A ação judicial será fundamentada em comprovadas irregularidades nas nomeações de candidatos para o cargo de Delegado, ferindo os princípios da moralidade e da impessoalidade, conforme previsto na Constituição Federal, comprometendo assim a legalidade e a necessária lisura do certame. O candidato Fernando de Souza Rocha, filho do atual secretário de Segurança Pública, Luiz Fernandes Rocha, será citado na ação, por ter sido um dos beneficiados.
Conforme estabelecido no Edital nº 01/2009-SEAD/PCDA, o número de vagas para o cargo de Delegado era de apenas 50 vagas, sem cadastro de reserva (CR). No entanto, em outubro do ano passado, o governo homologou o concurso empossando 58 delegados. Ou seja, oito candidatos a mais do que estava determinado no edital. Entre eles, consta Fernando de Souza Rocha, contra quem pesa também o fato de ter sido, poucos meses depois, nomeado para cargo comissionado no governo estadual.
Segundo nota assinada no dia 20/06/2011, pela Secretaria de Segurança Pública e enviada para a imprensa, Rocha foi eliminado do concurso por estar doente e não ter participado da prova física, sendo beneficiado por uma decisão judicial, que lhe garantiu realizar a prova em outra data.

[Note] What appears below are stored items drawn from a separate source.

(* ===== verification/Tunn.v ===== *)
(** * The tunnel of one peer (noise/mod.rs, lines 195-602, and noise/timers.rs)

    [Tunn] puts the handshake, the ring of sessions, the queue of blocked
    packets and the timers together.  A rate limiter is shared by all peers of
    a device ([Arc<RateLimiter>]): limiters live in a store of the [world] and
    a tunnel holds the location of its own. *)

From S2P Require Import Prelude Errors ReplayWindow Time Crypto Packet Session Tai64N Handshake RateLimiter.
From Stdlib Require Floats.SpecFloat.
From coqutil Require Import Byte.

Definition PEER_HANDSHAKE_RATE_LIMIT : Z := 10.
Definition MAX_QUEUE_DEPTH : nat := 256.
Definition N_SESSIONS : nat := 8.

(** ** Timers *)

Definition REKEY_AFTER_TIME : Duration := from_mins 2.
Definition REJECT_AFTER_TIME : Duration := from_mins 3.
Definition REKEY_ATTEMPT_TIME : Duration := from_secs 90.
Definition REKEY_TIMEOUT : Duration := from_secs 5.
Definition KEEPALIVE_TIMEOUT : Duration := from_secs 10.
Definition COOKIE_EXPIRATION_TIME : Duration := from_mins 2.

Inductive TimerName : Type :=
| TimeCurrent
| TimeSessionEstablished
| TimeLastHandshakeStarted
| TimeLastPacketReceived
| TimeLastPacketSent
| TimeLastDataPacketReceived
| TimeLastDataPacketSent
| TimeCookieReceived
| TimePersistentKeepalive
| Top.
(* ===== verification/Tunnel.v ===== *)
(** * Theorems about the tunnel (noise/mod.rs, noise/timers.rs)

    What the operations of [Tunn] guarantee to their caller: they do not
    panic, keys do not outlive their time, packets are delivered. *)

From S2P Require Import Prelude Errors ReplayWindow Time Crypto Packet Session Tai64N Handshake RateLimiter Tunn.
From coqutil Require Import Byte.

Section Creation.
Context `{CryptoLaws}.

(** The limiter a tunnel is created with is in the store. *)
Definition limiter_given (rl : option nat) (w : world) : Prop :=
  match rl with Some l => is_Some (w.(w_limiters) !! l) | None => True end.

Lemma shifted_index index : 0 ≤ index < 2 ^ 24 →
  wrap 32 (Z.shiftl index 8) = index * 256 ∧ wrap 32 (Z.shiftl index 8) / 256 = index.
Proof.
  intros Hi. rewrite Z.shiftl_mul_pow2 by lia. change (2 ^ 8) with 256.
  rewrite wrap_small by (unfold in_width; lia). split; [done|]. by apply Z.div_mul.
Qed.
(* ===== verification/Lfsr.v ===== *)
(** * The generator of peer indexes ([IndexLfsr] of device/mod.rs)

    A 24-bit shift register.  Every index it gives is new, and it gives
    [2^24 - 2] of them before the assertion that guards against reuse fails. *)

From S2P Require Import Prelude Time.
From Stdlib Require Import Znumtheory Btauto.

Record IndexLfsr := MkIndexLfsr {
  initial : Z;
  lfsr : Z;
  mask : Z;
}.

Definition LFSR_MAX : Z := 0xffffff.
Definition LFSR_POLY : Z := 0xd80000.

(** [OsRng.next_u32()]: four bytes of the stream. *)
Definition next_u32 {E} : M E env Z :=
  bs ← fill_bytes 4; mret (from_le_bytes bs).

(** The loop draws until a value is not zero; [None] stands for a loop that
    has not ended after [fuel] draws. *)
Fixpoint random_index {E} (fuel : nat) : M E env (option Z) :=
  match fuel with
  | O => mret None
  | S fuel =>
    r ← next_u32;
    let i := Z.land r LFSR_MAX in
    if 0 <? i then mret (Some i) else random_index fuel
  end.

(** The register after a call of [next]. *)
Definition advance (x : Z) : Z :=
  Z.lxor (Z.shiftr x 1) (Z.land (wrap 32 (0 - Z.land x 1)) LFSR_POLY).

Sua nomeação foi efetivada no dia 15 de outubro de 2010.
Mas a nota oficial nada diz a respeito de, apesar do pouco tempo de atuação, Rocha ter sido nomeado para o cargo comissionado de titular de Delegacia, conforme Portaria 3.217/2011, publicada no Diário Oficial do Estado (DOE), de 25/04/2011, contrariando a Súmula Vinculante nº 13 do Supremo Tribunal Federal (STF), que trata do tema do nepotismo no serviço público: "A nomeação de cônjuge, companheiro ou parente em linha reta, colateral ou por afinidade, até o terceiro grau, inclusive, da autoridade nomeante ou de servidor da mesma pessoa jurídica, investido em cargo de direção, chefia ou assessoramento, para o exercício de cargo em comissão ou de confiança, ou, ainda, de função gratificada na administração pública direta e indireta, em qualquer dos poderes da União, dos Estados, do Distrito Federal e dos Municípios, compreendido o ajuste mediante designações recíprocas, viola a Constituição Federal".
Dezenas de candidatos ainda entraram na Justiça com o fim de obter o mesmo direito de cursar a Academia de Polícia (Acadepol), no entanto, o governo do Estado, em vez de recorrer, privilegiou um grupo de 22 pessoas, em que constam, inclusive, candidatos que obtiveram notas inferiores às exigidas no edital do certame.
Segundo o presidente da Asconpa, José Emilio Almeida, “as irregularidade nas admissões dos 30 candidatos - ainda que tenham sido convocados em obediência às liminares - ocorrem principalmente pelo fato de o Estado não ter observado a ordem de classificação do concurso, atendendo aos critérios de pontuação e ordem de convocação, conforme prevê o Edital”.
Ainda segundo Almeida, “A gravidade está também no fato de o governo ter ignorado todos os outros candidatos subjúdices, selecionando apenas um grupo, onde existem alguns parentes de autoridades do Judiciário paraense”.
Recentemente, o próprio procurador Geral do Estado, Caio Trindade, reconheceu, em Nota Técnica enviada a Assembleia Legislativa, que nada poderia fazer em relação às irregularidades, pois deveria apenas cumprir as ordens judiciais.
Mas, para o presidente da Asconpa, “o procurador errou ao se omitir em relação às irregularidades, tornando-se, inclusive, conivente com o erro, visto que a ele cabe a responsabilidade de defender a administração pública estadual, em casos em que existam ilegalidades”.